Back in 2006, as Costello's career waned and the mining industry boomed the Coalition government not only decided to make withdrawals from super entirely tax free and allow millionaires access to the age pension, they introduced massive tax cuts as well. The cumulative cost of those tax cuts is now more than $200 billion.
And now all Hockey has to do is cut spending even faster than Costello destroyed our revenue base.
The intergenerational report is another gift from Costello to Hockey. The first couple of reports had the desired effect of making Australians feel broke at a time of unprecedented wealth. But after 15 years the scare campaign doesn't work nearly as well, and the earlier volumes have been around long enough for everyone to see how meaningless and inaccurate such long run forecasts inevitably are.
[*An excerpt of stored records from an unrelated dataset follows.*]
(* ===== verification/UbfProj.v ===== *)
(** * Projections

    [Bproj], [Bprojcpy], [Bdelall] and [Bdelete] of [libubf/ubf.c], with
    [is_fld_pres], [delete_buffer_data], [copy_buffer_data], [ndrx_Bproj] and
    [ndrx_Bprojcpy] of [libubf/fproj_impl.c].  A field list is the caller's
    array, [BBADFLDID] at its end included; [None] is the null pointer. *)

From stdpp Require Import sorting.
From S2P Require Import Prelude UbfTypes UbfBuffer UbfSearch UbfOps UbfRead UbfAlloc.

(** ** The field list *)

Definition compare (a b : Z) : Z := i32 (a - b).

Definition cmp_le (a b : Z) : Prop := compare a b <= 0.
#[global] Instance cmp_le_dec : RelDecision cmp_le := fun a b => Z_le_dec (compare a b) 0.

(** [qsort] of the first [n] entries with [compare]. *)
Definition qsort (n : Z) (l : list Z) : list Z :=
  merge_sort cmp_le (take (Z.to_nat n) l) ++ drop (Z.to_nat n) l.

Fixpoint is_fld_pres_loop (fuel : nat) (array : list Z) (left right number : Z) : option bool :=
  match fuel with
  | O => None
  | S fuel =>
      if left <=? right then
        let middle := Z.quot (i32 (left + right)) 2 in
        v ← (if middle <? 0 then None else array !! Z.to_nat middle);
        if number =? v then Some true
        else is_fld_pres_loop fuel array
               (if v <? number then i32 (middle + 1) else left)
               (if number <? v then i32 (middle - 1) else right) number
      else Some false
  end.

Definition is_fld_pres (array : list Z) (left right number : Z) : option bool :=
  is_fld_pres_loop (S (length array)) array left right number.

(** Entries before [BBADFLDID]; without one the scan leaves the array. *)
Fixpoint fld_count (fldlist : list Z) : option Z :=
  match fldlist with
  | [] => None
  | x :: l => if x =? BBADFLDID then Some 0 else n ← fld_count l; Some (n + 1)
  end.

Definition PROJ_MODE_PROJ : Z := 0.
Definition PROJ_MODE_DELETE : Z := 1.
Definition PROJ_MODE_DELALL : Z := 2.

Section Proj.
Context `{Platform}.

(** ** [ndrx_Bproj] *)

(** Removes the bytes [del_start, del_stop); the last component is the
    adjusted [*p_nextfld]. *)
Definition delete_buffer_data (u : UBFH) (del_start del_stop nextfld : Z) : option (UBFH * Z) :=
  let remove_size := i32 (del_stop - del_start) in
  let move_size := i32 (bytes_used u - DATA_OFF - del_start - remove_size) in
  m ← memmove (mem u) del_start (del_start + remove_size) move_size;
  let used := i32 (bytes_used u - remove_size) in
  m ← st_bytes m (used - DATA_OFF) (replicate (Z.to_nat remove_size) 0);
  Some (set_used (set_mem u m) used, nextfld - remove_size).

(** Whether the field [f] is to go; the inner [None] is an unknown mode. *)
Definition proj_mark (mode : Z) (fldlist : list Z) (cnt f : Z) : option (option bool) :=
  if mode =? PROJ_MODE_PROJ then b ← is_fld_pres fldlist 0 (cnt - 1) f; Some (Some (negb b))
  else if mode =? PROJ_MODE_DELETE then b ← is_fld_pres fldlist 0 (cnt - 1) f; Some (Some b)
  else if mode =? PROJ_MODE_DELALL then x ← fldlist !! 0%nat; Some (Some (x =? f))
  else Some None.

Record proj_st := { pj_ub : UBFH; pj_bfldid : Z; pj_start : option Z; pj_processed : Z }.

(** How the loop is left. *)
Inductive proj_stop := PEof | PBreak (err : berr) | PReturn.

Fixpoint proj_loop (fuel : nat) (mode : Z) (fldlist : list Z) (cnt : Z) (st : proj_st)
  : option (proj_st * proj_stop) :=
  match fuel with
  | O => None
  | S fuel =>
      if UBF_EOF (pj_ub st) (pj_bfldid st) then Some (st, PEof)
      else
        f ← ld32 (mem (pj_ub st)) (pj_bfldid st);
        mk ← proj_mark mode fldlist cnt f;
        match mk : option bool with
        | None => Some (st, PReturn)
        | Some mark =>
            st ← match pj_start st with
                 | Some s =>
                     if mark then Some st
                     else r ← delete_buffer_data (pj_ub st) s (pj_bfldid st) (pj_bfldid st);
                          Some {| pj_ub := r.1; pj_bfldid := r.2; pj_start := None;
                                  pj_processed := pj_processed st + 1 |}
                 | None =>
                     Some (if mark
                           then {| pj_ub := pj_ub st; pj_bfldid := pj_bfldid st;
                                   pj_start := Some (pj_bfldid st);
                                   pj_processed := pj_processed st |}
                           else st)
                 end;
            f ← ld32 (mem (pj_ub st)) (pj_bfldid st);
            if IS_TYPE_INVALID (Bfldtype f) then Some (st, PBreak BALIGNERR)
            else
              dt ← dtype_of (Bfldtype f);
              s ← p_next dt (mem (pj_ub st)) (pj_bfldid st);
              let p := pj_bfldid st + s.1 in
              if CHECK_ALIGN (pj_ub st) p then Some (st, PBreak BALIGNERR)
              else proj_loop fuel mode fldlist cnt
                     {| pj_ub := pj_ub st; pj_bfldid := p; pj_start := pj_start st;
                        pj_processed := pj_processed st |}
        end
  end.

(** The memory of [u] as [Binit] sees it: the header is overwritten. *)
Definition raw_of (u : UBFH) : list Z := replicate (Z.to_nat DATA_OFF) 0 ++ mem u.

Definition proj_finish (u : UBFH) (processed : Z) (ret : bres unit) : option (UBFH * Z * bres unit) :=
  r ← ubf_cache_update u;
  Some (r.1, processed,
        match ret, (r.2 : bres unit) with
        | BOk _, BOk _ => BOk tt
        | BOk _, BFail e => BFail (or_err e BALIGNERR)
        | BFail e, BOk _ => BFail e
        | BFail e, BFail _ => BFail (or_err e BALIGNERR)
        end).

(** The result carries [*processed].  Behind the loop the field id at
    [p_bfldid] is read even when [p_bfldid] is the end of the data. *)
Definition ndrx_Bproj (u : UBFH) (fldlist : option (list Z)) (mode : Z)
  : option (UBFH * Z * bres unit) :=
  let reinit :=
    b ← Binit (Some (raw_of u)) (buf_len u);
    match b : bres UBFH with
    | BOk u' => proj_finish u' 0 (BOk tt)
    | BFail e => proj_finish u 0 (BFail e)
    end in
  match fldlist with
  | None => reinit
  | Some l =>
      x ← l !! 0%nat;
      if x =? BBADFLDID then reinit
      else
        cnt ← (if mode =? PROJ_MODE_DELALL then Some 1 else fld_count l);
        r ← proj_loop (S (length (mem u))) mode (qsort cnt l) cnt
              {| pj_ub := u; pj_bfldid := 0; pj_start := None; pj_processed := 0 |};
        let st := r.1 in
        match r.2 : proj_stop with
        | PReturn => Some (pj_ub st, pj_processed st, BFail None)
        | PBreak e => proj_finish (pj_ub st) (pj_processed st) (BFail (Some e))
        | PEof =>
            match pj_start st with
            | None => proj_finish (pj_ub st) (pj_processed st) (BOk tt)
            | Some s =>
                a ← ld32 (mem (pj_ub st)) s;
                b ← ld32 (mem (pj_ub st)) (pj_bfldid st);
                if negb (a =? b)
                then d ← delete_buffer_data (pj_ub st) s (pj_bfldid st) (pj_bfldid st);
                     proj_finish d.1 (pj_processed st + 1) (BOk tt)
                else proj_finish (pj_ub st) (pj_processed st) (BOk tt)
            end
        end
  end.

Definition Bproj (p_ub : option UBFH) (fldlist : option (list Z)) : option (option UBFH * bres unit) :=
  match validate_entry p_ub 0 0 VALIDATE_MODE_NO_FLD with
  | BFail e => Some (p_ub, BFail e)
  | BOk u => r ← ndrx_Bproj u fldlist PROJ_MODE_PROJ; Some (Some r.1.1, r.2)
  end.

(** Nothing processed is [BNOTPRES]. *)
Definition del_result (r : UBFH * Z * bres unit) : option UBFH * bres unit :=
  (Some r.1.1, match r.2 with
               | BOk _ => if r.1.2 =? 0 then BFail (Some BNOTPRES) else BOk tt
               | BFail e => BFail e
               end).

Definition Bdelall (p_ub : option UBFH) (bfldid : Z) : option (option UBFH * bres unit) :=
  match validate_entry p_ub bfldid 0 0 with
  | BFail e => Some (p_ub, BFail e)
  | BOk u => r ← ndrx_Bproj u (Some [bfldid]) PROJ_MODE_DELALL; Some (del_result r)
  end.

Definition Bdelete (p_ub : option UBFH) (fldlist : option (list Z)) : option (option UBFH * bres unit) :=
  match validate_entry p_ub 0 0 VALIDATE_MODE_NO_FLD with
  | BFail e => Some (p_ub, BFail e)
  | BOk u => r ← ndrx_Bproj u fldlist PROJ_MODE_DELETE; Some (del_result r)
  end.

(** ** [ndrx_Bprojcpy] *)

(** Appends the bytes [cpy_start, cpy_stop) of the source at [nextfld]. *)
Definition copy_buffer_data (dst : UBFH) (src : list Z) (cpy_start cpy_stop nextfld : Z)
  : option (UBFH * Z * bres unit) :=
  let cpy_size := i32 (cpy_stop - cpy_start) in
  if buf_len dst <? i32 (bytes_used dst + cpy_size) then Some (dst, nextfld, BFail (Some BNOSPACE))
  else
    bs ← ld_bytes src cpy_start cpy_size;
    m ← st_bytes (mem dst) nextfld bs;
    Some (set_used (set_mem dst m) (i32 (bytes_used dst + cpy_size)), nextfld + cpy_size, BOk tt).

Record pcpy_st := { pc_dst : UBFH; pc_src : Z; pc_nextfld : Z; pc_start : option Z }.

Fixpoint projcpy_loop (fuel : nat) (src : UBFH) (fldlist : list Z) (cnt : Z) (st : pcpy_st)
  : option (pcpy_st * bres unit) :=
  match fuel with
  | O => None
  | S fuel =>
      if UBF_EOF src (pc_src st) then Some (st, BOk tt)
      else
        f ← ld32 (mem src) (pc_src st);
        mark ← is_fld_pres fldlist 0 (cnt - 1) f;
        r ← match pc_start st with
            | Some s =>
                if mark : bool then Some (st, BOk tt)
                else c ← copy_buffer_data (pc_dst st) (mem src) s (pc_src st) (pc_nextfld st);
                     Some ({| pc_dst := c.1.1; pc_src := pc_src st; pc_nextfld := c.1.2;
                              pc_start := match (c.2 : bres unit) with BOk _ => None | _ => Some s end |}, c.2)
            | None =>
                Some (if mark : bool
                      then {| pc_dst := pc_dst st; pc_src := pc_src st;
                              pc_nextfld := pc_nextfld st; pc_start := Some (pc_src st) |}
                      else st, BOk tt)
            end;
        let st := r.1 in
        match r.2 : bres unit with
        | BFail e => Some (st, BFail e)
        | BOk _ =>
            if IS_TYPE_INVALID (Bfldtype f) then Some (st, BFail (Some BALIGNERR))
            else
              dt ← dtype_of (Bfldtype f);
              s ← p_next dt (mem src) (pc_src st);
              let p := pc_src st + s.1 in
              if CHECK_ALIGN src p then Some (st, BFail (Some BALIGNERR))
              else projcpy_loop fuel src fldlist cnt
                     {| pc_dst := pc_dst st; pc_src := p; pc_nextfld := pc_nextfld st;
                        pc_start := pc_start st |}
        end
  end.

Definition pcpy_finish (dst : UBFH) : option (UBFH * bres unit) :=
  r ← ubf_cache_update dst;
  Some (r.1, match (r.2 : bres unit) with BOk _ => BOk tt | BFail e => BFail (or_err e BALIGNERR) end).

(** The pointer comparison behind the loop reads a field id only before the
    end of the source. *)
Definition ndrx_Bprojcpy (dst src : UBFH) (fldlist : option (list Z)) : option (UBFH * bres unit) :=
  b ← Binit (Some (raw_of dst)) (buf_len dst);
  match b : bres UBFH with
  | BFail e => Some (dst, BFail e)
  | BOk d =>
      x ← match fldlist with None => Some BBADFLDID | Some l => l !! 0%nat end;
      match fldlist with
      | None => pcpy_finish d
      | Some l =>
          if x =? BBADFLDID then pcpy_finish d
          else
            cnt ← fld_count l;
            r ← projcpy_loop (S (length (mem src))) src (qsort cnt l) cnt
                  {| pc_dst := d; pc_src := 0; pc_nextfld := 0; pc_start := None |};
            let st := r.1 in
            match r.2 : bres unit with
            | BFail e => Some (pc_dst st, BFail e)
            | BOk _ =>
                match pc_start st with
                | None => pcpy_finish (pc_dst st)
                | Some s =>
                    differs ← (if UBF_EOF src (pc_src st) then Some true
                               else a ← ld32 (mem src) s; b ← ld32 (mem src) (pc_src st);
                                    Some (negb (a =? b)));
                    if differs : bool
                    then c ← copy_buffer_data (pc_dst st) (mem src) s (pc_src st) (pc_nextfld st);
                         match c.2 : bres unit with
                         | BFail e => Some (c.1.1, BFail e)
                         | BOk _ => pcpy_finish c.1.1
                         end
                    else pcpy_finish (pc_dst st)
                end
            end
      end
  end.

Definition Bprojcpy (p_ub_dst p_ub_src : option UBFH) (fldlist : option (list Z))
  : option (option UBFH * bres unit) :=
  match validate_entry p_ub_src 0 0 VALIDATE_MODE_NO_FLD with
  | BFail e => Some (p_ub_dst, BFail e)
  | BOk src =>
      match validate_entry p_ub_dst 0 0 VALIDATE_MODE_NO_FLD with
      | BFail e => Some (p_ub_dst, BFail e)
      | BOk dst => r ← ndrx_Bprojcpy dst src fldlist; Some (Some r.1, r.2)
      end
  end.

End Proj.

(** ** The field list is searched correctly *)

Section FldList.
The IGR was designed to scare the public into accepting the need to cut spending. That said, a close read of its tables and appendices makes clear that Australian governments face a much longer menu of choices than the "hurt the poor or have deficits forever" highlighted in the executive summary.
According to the IGR real GDP per person will nearly double from $67,800 today to $121,900 (in today's dollars) in 2055. Are you scared yet? Treasury also assumes that someone earning $300,000 (inflation adjusted) per year in 2055 will pay a lower average tax rate than someone earning the same income today. Terrifying, isn't it.
Treasury understands the need to starve the beast and, in turn, in projecting what the future looks like, they assume that governments will make regular tax cuts to ensure that our progressive income tax system doesn't accidentally collect any additional revenue.
Treasury also assume that we will have no luck cracking down on multinational tax evasion, have no desire to clamp down on the tax concessions for super and will never revisit the wisdom of the 50 per cent tax concession on capital gains that Costello also bequested us. Put another way, Treasury assume that if we ever did close any of those loopholes we would instantly open other ones of a similar size. The IGR is adamant that future politicians will work tirelessly to prevent governments from collecting extra revenue.
Australia is one of the lowest taxed countries in the developed world. That was true when Tony Abbott won office, and it was even more true after he scrapped the carbon tax but left the carbon tax compensation in place.
Peter Costello had fun starving the beast while the economy was booming. But Joe Hockey is struggling to tame the beast now that economy is slowing. If he did nothing more radical than close some big tax loopholes, Joe Hockey could redefine the perception that the Abbott government is unconcerned with equity and incapable of delivering budget surpluses. But for many conservatives, the beast simply must be starved, even if there is plenty of food lying around.
Economist Richard Denniss is executive director of The Australia Institute.